Lemma splitBy_app p x c y :
  forallb (fun c => negb (p c)) x = true -> p c = true ->
  splitBy p (x ++ c :: y) = x :: splitBy p y.
Proof.
  induction x as [|a x IH]; simpl; intros Hx Hc.
  - rewrite Hc. reflexivity.
  - apply andb_true_iff in Hx. destruct Hx as [Ha Hx].
    apply negb_true_iff in Ha. rewrite Ha, (IH Hx Hc). reflexivity.
Qed.

(** Splitting the tokens joined by a separator gives the tokens back. *)
Lemma split_joinWith sep tokens :
  tokens <> [] -> Forall (fun x => forallb (notChar sep) x = true) tokens ->
  split sep (joinWith sep tokens) = tokens.
Proof.
  unfold split. induction tokens as [|x tokens IH]; [congruence|].
  intros _ Hall. inversion Hall as [|? ? Hx Hrest]; subst.
  destruct tokens as [|y tokens].
  - simpl. apply splitBy_token. exact Hx.
  - change (joinWith sep (x :: y :: tokens))
      with (x ++ sep :: joinWith sep (y :: tokens)).
    rewrite splitBy_app; [|exact Hx|apply isChar_true; reflexivity].
    rewrite IH; [reflexivity|discriminate|exact Hrest].
Qed.

(** ** Reading integers *)

Lemma isDigit_code c : isDigit c = true -> 48 <= code c <= 57.
Proof.
  unfold isDigit. intros H. apply andb_true_iff in H.
  destruct H as [H1 H2]. apply Nat.leb_le in H1, H2. lia.
Qed.

Lemma isDigit_not_space c : isDigit c = true -> isSpace c = false.
Proof.
  intros H. apply isDigit_code in H. unfold isSpace.
  repeat match goal with
         | |- context [?a <=? ?b] => destruct (Nat.leb_spec a b)
         | |- context [?a =? ?b] => destruct (Nat.eqb_spec a b)
         end; simpl; try reflexivity; lia.
Qed.

Lemma isDigit_radix10 c : isDigit c = true -> isRadixDigit 10 c = true.
Proof.
  intros H. apply isDigit_code in H. unfold isRadixDigit, digitVal.
  destruct ((48 <=? Z.of_nat (code c))%Z && (Z.of_nat (code c) <=? 57)%Z)
    eqn:E.
  - apply Z.ltb_lt. lia.
  - apply andb_false_iff in E.
    destruct E as [E|E]; apply Z.leb_gt in E; lia.
Qed.

Lemma isDigit_not_sign c :
  isDigit c = true -> Ascii.eqb c "-" = false /\ Ascii.eqb c "+" = false.
Proof.
  intros H. apply isDigit_code in H.
  split; apply Ascii.eqb_neq; intros ->; vm_compute in H; lia.
Qed.

Lemma takeWhile_all p x : forallb p x = true -> takeWhile p x = x.
Proof.
  induction x as [|c x IH]; simpl; [reflexivity|].
  intros H. apply andb_true_iff in H. destruct H as [-> H].
  rewrite (IH H). reflexivity.
Qed.

Lemma forallb_impl (p q : ascii -> bool) x :
  (forall c, p c = true -> q c = true) ->
  forallb p x = true -> forallb q x = true.
Proof.
  intros Hpq. rewrite !forallb_forall. auto.
Qed.

(** [parseInt] reads a decimal integer as the number it denotes. *)
Lemma parseInt_numeral x :
  isNumeral x = true ->
  parseInt (Some x) radix10 = Num.of_Z (decValue x).
Proof.
  destruct x as [|c x]; [discriminate|]. intros H.
  change (isNumeral (c :: x)) with (forallb isDigit (c :: x)) in H.
  pose proof H as H'. simpl in H'. apply andb_true_iff in H'.
  destruct H' as [Hc _].
  unfold parseInt, toString, trimStart. simpl dropWhile.
  rewrite (isDigit_not_space _ Hc). unfold readSign.
  destruct (isDigit_not_sign _ Hc) as [-> ->].
  unfold radix10. cbn -[takeWhile radixValue skipn Z.ltb].
  rewrite (takeWhile_all (isRadixDigit 10) (c :: x))
    by (eapply forallb_impl; [apply isDigit_radix10 | exact H]).
  reflexivity.
Qed.
(** ** Durations *)

Lemma durationStep_contribution v u total :
  isNumeral v = true ->
  durationStep v (Some u) total
  = match contribution (Num.of_Z (decValue v)) u with
    | Some c => Num.add total c
    | None => total
    end.
Proof.
  intros Hv. unfold durationStep, contribution, optTest.
  fold radix10. rewrite (parseInt_numeral v Hv).
  repeat match goal with
         | |- context [if ?b then _ else _] => destruct b
         end; reflexivity.
Qed.

Lemma durationLoop_pairs pairs : forall total,
  forallb isDurationPair pairs = true ->
  durationLoop (flat_map (fun pair => [fst pair; snd pair]) pairs) total
  = fold_left
      (fun total pair =>
         match contribution (Num.of_Z (decValue (fst pair))) (snd pair) with
         | Some c => Num.add total c
         | None => total
         end)
      pairs total.
Proof.
  induction pairs as [|[v u] pairs IH]; intros total H; [reflexivity|].
  simpl in H. apply andb_true_iff in H. destruct H as [Hp H].
  apply andb_true_iff in Hp. destruct Hp as [Hv _].
  cbn [flat_map app fst snd durationLoop fold_left].
  rewrite (IH _ H), (durationStep_contribution v u total Hv). reflexivity.
Qed.

Lemma durationPairs_tokens pairs :
  forallb isDurationPair pairs = true ->
  Forall (fun x => forallb (notChar " ") x = true)
         (flat_map (fun pair => [fst pair; snd pair]) pairs).
Proof.
  induction pairs as [|[v u] pairs IH]; simpl; intros H; [constructor|].
  apply andb_true_iff in H. destruct H as [Hp H].
  apply andb_true_iff in Hp. destruct Hp as [Hv Hu]. simpl in Hv, Hu.
  constructor; [|constructor; [exact Hu | exact (IH H)]].
  destruct v as [|c v]; [discriminate|].
  eapply forallb_impl; [|exact Hv].
  intros a Ha. apply isDigit_code in Ha. unfold notChar.
  apply negb_true_iff, Ascii.eqb_neq. intros ->. vm_compute in Ha. lia.
Qed.
(** ** Sizes *)

Lemma parseSize_parts n unit :
  isToken n = true -> isToken unit = true ->
  parseSize (n ++ " "%char :: unit)
  = let lower := toLowerCase unit in
    Num.round
      (Num.mul (parseFloat (removeAll (isChar ",") n))
         match powerOf (Some lower) with
         | Some p =>
             Num.pow_Z (if includes (lit "ib") lower then 1024 else 1000) p
         | None => Num.NaN
         end).
Proof.
  intros Hn Hu. unfold parseSize, split.
  rewrite splitBy_app; [|exact Hn|reflexivity].
  rewrite (splitBy_token (isChar " ") unit Hu). reflexivity.
Qed.

(** In the unit table, the units with the letter i are those with ib. *)
Lemma powers_binary lower p :
  lookup lower powers = Some p ->
  includes (lit "ib") lower = existsb (isChar "i") lower
  /\ powerOf (Some lower) = Some p.
Proof.
  unfold powerOf, toString. intros H. rewrite H. split; [|reflexivity].
  revert H. unfold powers. cbn [lookup].
  repeat match goal with
         | |- context [str_eqb lower ?k] =>
             let E := fresh "E" in
             destruct (str_eqb lower k) eqn:E;
             [apply str_eqb_eq in E; subst lower; intros _; reflexivity|]
         end.
  discriminate.
Qed.

(** [parseSize] on a number and a unit of the unit table. *)
Lemma parseSize_table_unit n unit p :
  isToken n = true -> isToken unit = true -> unitPower unit = Some p ->
  parseSize (n ++ " "%char :: unit) = sizeInBytes n unit.
Proof.
  intros Hn Hu Hp. rewrite (parseSize_parts n unit Hn Hu).
  unfold sizeInBytes, isBinaryUnit. rewrite Hp. cbv zeta.
  unfold unitPower in Hp. destruct (powers_binary _ _ Hp) as [-> ->].
  reflexivity.
Qed.

(** [parseSize] on a number and a unit that is neither in the unit table
    nor the name of an inherited property. *)
Lemma parseSize_unknown_unit n unit :
  isToken n = true -> isToken unit = true ->
  unitPower unit = None -> isInheritedName unit = false ->
  parseSize (n ++ " "%char :: unit) = sizeInBytes n unit.
Proof.
  intros Hn Hu Hp Hi. rewrite (parseSize_parts n unit Hn Hu).
  unfold sizeInBytes. rewrite Hp. cbv zeta.
  unfold unitPower in Hp. unfold isInheritedName in Hi.
  unfold powerOf, toString. rewrite Hp, Hi.
  destruct (includes (lit "ib") (toLowerCase unit));
    destruct (isBinaryUnit unit); reflexivity.
Qed.

Lemma parseSize_examples :
  parseSize (lit "1.50 GiB") = Num.of_Z 1610612736
  /\ parseSize (lit "6.10 GB") = Num.of_Z 6100000000
  /\ parseSize (lit "1,024.5 kib") = Num.of_Z 1049088.
Proof. repeat split; vm_compute; reflexivity. Qed.
(** ** Priorities: the greedy and the lazy quantifier *)

(** A greedy quantifier followed by a pattern that cannot fail takes the
    longest run. *)
Lemma starGreedy_longest p k x : forall pos caps,
  (forall st, k st <> None) ->
  starGreedy p k pos x caps
  = k (Build_mstate (length (takeWhile p x) + pos) (dropWhile p x) caps).
Proof.
  induction x as [|c x IH]; simpl; intros pos caps Hk; [reflexivity|].
  destruct (p c); [|reflexivity].
  rewrite (IH (S pos) caps Hk). simpl. rewrite Nat.add_succ_r.
  destruct (k _) eqn:E; [reflexivity|]. apply Hk in E. contradiction.
Qed.

(** A lazy quantifier takes the shortest run after which the rest of the
    pattern matches. *)
Lemma starLazy_minimal p k x : forall pos caps m,
  starLazy p k pos x caps = Some m ->
  exists w after,
    x = w ++ after /\ forallb p w = true
    /\ k (Build_mstate (length w + pos) after caps) = Some m
    /\ forall a c b,
         w = a ++ c :: b ->
         k (Build_mstate (length a + pos) (c :: b ++ after) caps) = None.
Proof.
  induction x as [|c x IH]; simpl; intros pos caps m H;
    apply orElse_Some in H.
  - destruct H as [H | [_ H]]; [|discriminate].
    exists [], []. repeat split; auto. intros [|? ?] ? ? E; discriminate.
  - destruct H as [H | [Hn H]].
    + exists [], (c :: x). repeat split; auto.
      intros [|? ?] ? ? E; discriminate.
    + destruct (p c) eqn:Hc; [|discriminate].
      apply IH in H. destruct H as (w & after & -> & Hw & Hk & Hmin).
      exists (c :: w), after. simpl. rewrite Hc, Hw.
      rewrite Nat.add_succ_r in Hk. repeat split; auto.
      intros [|a0 a] c' b E; simpl in E; injection E as <- E.
      * subst w. exact Hn.
      * subst w. specialize (Hmin a c' b eq_refl).
        rewrite Nat.add_succ_r in Hmin. exact Hmin.
Qed.

Lemma rmatch_concat_cons a rs k st :
  rmatch (RConcat (a :: rs)) k st = rmatch a (rmatch (RConcat rs) k) st.
Proof. reflexivity. Qed.

(** The position at which the search succeeds. *)
Lemma searchFrom_start r x : forall pos m,
  searchFrom r pos x = Some m ->
  exists pre rest,
    x = pre ++ rest
    /\ rmatch r Some (Build_mstate (length pre + pos) rest []) = Some m.
Proof.
  induction x as [|c x IH]; simpl; intros pos m H;
    apply orElse_Some in H.
  - destruct H as [H | [_ H]]; [|discriminate]. exists [], []. auto.
  - destruct H as [H | [_ H]].
    + exists [], (c :: x). auto.
    + apply IH in H. destruct H as (pre & rest & -> & H).
      exists (c :: pre), rest. simpl. rewrite Nat.add_succ_r in H. auto.
Qed.

(** The end of the chapter pattern, a colon and the greedy group 2: it
    matches exactly when a colon comes next, and then takes the rest of the
    input up to the first line terminator. *)
Lemma chapter_tail_match pos x caps :
  rmatch (RConcat [RLit ":"; RGroup 2 (RStar true isDot)]) Some
    (Build_mstate pos x caps)
  = match x with
    | c :: tail =>
        if isChar ":" c
        then Some (Build_mstate (length (takeWhile isDot tail) + S pos)
                     (dropWhile isDot tail)
                     ((2, takeWhile isDot tail) :: caps))
        else None
    | [] => None
    end.
Proof.
  destruct x as [|c tail]; [reflexivity|].
  cbn -[starGreedy takeWhile dropWhile isDot].
  destruct (isChar ":" c); [|reflexivity].
  rewrite starGreedy_longest by discriminate.
  unfold setCap. cbn [m_pos m_rest m_caps].
  replace (length (takeWhile isDot tail) + S pos - S pos)
    with (length (takeWhile isDot tail)) by lia.
  f_equal. f_equal. f_equal. f_equal.
  clear. induction tail as [|a tail IH]; simpl; [reflexivity|].
  destruct (isDot a); simpl; [f_equal; exact IH | reflexivity].
Qed.
Lemma rmatch_star_lazy p k st :
  rmatch (RStar false p) k st
  = starLazy p k (m_pos st) (m_rest st) (m_caps st).
Proof. reflexivity. Qed.

(** The match of the chapter pattern, with its priorities: the title group
    starts after the first colon that follows the separator, and runs up to
    the first line terminator. *)
Lemma chapterRe_first_colon line caps :
  re_match chapterRe line = Some caps ->
  exists pre stamp ws1 ws2 mid tail,
    line = pre ++ stamp ++ ws1 ++ ":"%char :: ws2 ++ mid ++ ":"%char :: tail
    /\ isStamp stamp = true /\ isBlanks ws1 = true /\ isBlanks ws2 = true
    /\ forallb isDot mid = true /\ forallb (notChar ":") mid = true
    /\ caps = [(2, takeWhile isDot tail); (1, stamp)].
Proof.
  unfold re_match. destruct (searchFrom chapterRe 0 line) as [m|] eqn:H;
    [|discriminate].
  simpl. intros [= <-]. apply searchFrom_start in H.
  destruct H as (pre & rest & -> & H). unfold chapterRe in H.
  rewrite rmatch_concat_cons in H. apply rmatch_sound in H.
  destruct H as (stamp & r1 & c1 & E1 & D1 & H). simpl in E1. subst rest.
  apply -> den_group in D1. destruct D1 as (c1' & D1 & ->).
  apply den_stamp in D1. destruct D1 as [Hs ->].
  rewrite rmatch_concat_cons in H. apply rmatch_sound in H.
  destruct H as (ws1 & r2 & c2 & E2 & D2 & H). simpl in E2. subst r1.
  apply den_blanks in D2. destruct D2 as [H1 ->].
  rewrite rmatch_concat_cons in H. apply rmatch_sound in H.
  destruct H as (k1 & r3 & c3 & E3 & D3 & H). simpl in E3. subst r2.
  apply den_lit in D3. destruct D3 as [-> ->].
  rewrite rmatch_concat_cons in H. apply rmatch_sound in H.
  destruct H as (ws2 & r4 & c4 & E4 & D4 & H). simpl in E4. subst r3.
  apply den_blanks in D4. destruct D4 as [H2 ->].
  rewrite rmatch_concat_cons, rmatch_star_lazy in H.
  apply starLazy_minimal in H.
  destruct H as (mid & r5 & E5 & H3 & Hk & Hmin).
  cbn [m_pos m_rest m_caps] in *. subst r4.
  rewrite chapter_tail_match in Hk.
  destruct r5 as [|c tail]; [discriminate|].
  destruct (isChar ":" c) eqn:Hc; [|discriminate].
  apply isChar_true in Hc. subst c. injection Hk as <-.
  exists pre, stamp, ws1, ws2, mid, tail. cbn [m_caps].
  repeat split; auto.
  apply forallb_forall. intros x Hx. apply in_split in Hx.
  destruct Hx as (a & b & ->).
  specialize (Hmin a x b eq_refl). rewrite chapter_tail_match in Hmin.
  unfold notChar. unfold isChar in Hmin.
  destruct (Ascii.eqb x ":"); [discriminate | reflexivity].
Qed.
(** ** Timestamps *)

Lemma isDigit_not_x c :
  isDigit c = true ->
  Ascii.eqb "x" c = false /\ Ascii.eqb "X" c = false.
Proof.
  intros H. apply isDigit_code in H.
  split; apply Ascii.eqb_neq; intros <-; vm_compute in H; lia.
Qed.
● ● ● ● ● ● ●
• _WHAT THE TASK ASKS_: When a line of the records holds the word "repeat", copy that line.

• _TASK OUTPUT_:
  repeat match goal with
  repeat match goal with
  repeat match goal with
Proof. repeat split; vm_compute; reflexivity. Qed.
    exists [], []. repeat split; auto. intros [|? ?] ? ? E; discriminate.
    + exists [], (c :: x). repeat split; auto.
      rewrite Nat.add_succ_r in Hk. repeat split; auto.
  repeat split; auto.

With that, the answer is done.